►
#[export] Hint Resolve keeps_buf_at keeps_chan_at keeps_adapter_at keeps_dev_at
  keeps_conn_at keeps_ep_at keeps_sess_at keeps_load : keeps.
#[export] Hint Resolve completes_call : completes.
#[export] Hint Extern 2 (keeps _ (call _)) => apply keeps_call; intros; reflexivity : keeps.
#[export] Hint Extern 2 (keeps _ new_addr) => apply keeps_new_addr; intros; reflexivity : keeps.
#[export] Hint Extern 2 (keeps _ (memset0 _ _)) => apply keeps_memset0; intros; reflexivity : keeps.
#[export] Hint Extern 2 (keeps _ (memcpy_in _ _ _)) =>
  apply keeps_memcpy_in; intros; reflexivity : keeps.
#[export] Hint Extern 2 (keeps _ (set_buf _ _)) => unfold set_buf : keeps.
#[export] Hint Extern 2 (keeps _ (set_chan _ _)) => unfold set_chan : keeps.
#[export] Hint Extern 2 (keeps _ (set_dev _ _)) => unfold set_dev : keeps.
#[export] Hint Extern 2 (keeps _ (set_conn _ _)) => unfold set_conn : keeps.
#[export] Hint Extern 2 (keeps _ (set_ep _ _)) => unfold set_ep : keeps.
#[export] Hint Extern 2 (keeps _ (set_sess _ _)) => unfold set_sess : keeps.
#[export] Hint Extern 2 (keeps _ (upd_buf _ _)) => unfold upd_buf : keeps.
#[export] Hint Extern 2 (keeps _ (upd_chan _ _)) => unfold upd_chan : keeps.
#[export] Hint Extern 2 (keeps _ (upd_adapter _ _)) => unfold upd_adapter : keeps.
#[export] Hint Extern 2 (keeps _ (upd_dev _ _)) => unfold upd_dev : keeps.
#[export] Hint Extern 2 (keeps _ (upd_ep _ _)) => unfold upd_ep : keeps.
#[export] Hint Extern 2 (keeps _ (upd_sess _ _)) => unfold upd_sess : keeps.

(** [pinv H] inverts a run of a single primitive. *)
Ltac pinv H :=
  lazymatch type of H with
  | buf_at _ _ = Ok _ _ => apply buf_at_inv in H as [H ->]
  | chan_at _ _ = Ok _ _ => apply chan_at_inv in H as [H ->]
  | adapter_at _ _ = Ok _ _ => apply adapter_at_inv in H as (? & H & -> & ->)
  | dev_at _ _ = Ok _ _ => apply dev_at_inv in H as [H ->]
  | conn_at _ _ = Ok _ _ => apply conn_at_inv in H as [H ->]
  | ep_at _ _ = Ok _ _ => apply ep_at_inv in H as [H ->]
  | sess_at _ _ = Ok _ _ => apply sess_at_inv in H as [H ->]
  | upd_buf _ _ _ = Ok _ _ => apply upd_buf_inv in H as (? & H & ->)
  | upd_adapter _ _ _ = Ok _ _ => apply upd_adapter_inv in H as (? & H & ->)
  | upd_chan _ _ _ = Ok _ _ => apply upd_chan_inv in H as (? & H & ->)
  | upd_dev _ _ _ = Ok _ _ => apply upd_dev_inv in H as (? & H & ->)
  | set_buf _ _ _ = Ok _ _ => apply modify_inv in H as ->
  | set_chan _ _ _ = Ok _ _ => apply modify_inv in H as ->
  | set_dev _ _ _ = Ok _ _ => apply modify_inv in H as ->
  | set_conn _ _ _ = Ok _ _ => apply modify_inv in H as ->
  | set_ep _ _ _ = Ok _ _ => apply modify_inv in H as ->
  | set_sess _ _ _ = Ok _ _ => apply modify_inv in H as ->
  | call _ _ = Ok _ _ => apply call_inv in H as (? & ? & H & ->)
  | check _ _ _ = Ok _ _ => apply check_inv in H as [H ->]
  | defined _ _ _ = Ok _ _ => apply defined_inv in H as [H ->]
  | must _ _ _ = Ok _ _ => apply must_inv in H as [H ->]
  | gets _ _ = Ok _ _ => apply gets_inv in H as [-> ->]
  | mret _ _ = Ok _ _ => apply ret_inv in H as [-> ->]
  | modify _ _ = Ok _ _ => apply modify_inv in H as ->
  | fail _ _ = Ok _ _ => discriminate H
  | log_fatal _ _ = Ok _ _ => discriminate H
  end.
◄
• [WHAT TO PRODUCE] The answer must consist of each line in the entries above that includes "discriminate".

• [RESULT BELOW]
  | fail _ _ = Ok _ _ => discriminate H
  | log_fatal _ _ = Ok _ _ => discriminate H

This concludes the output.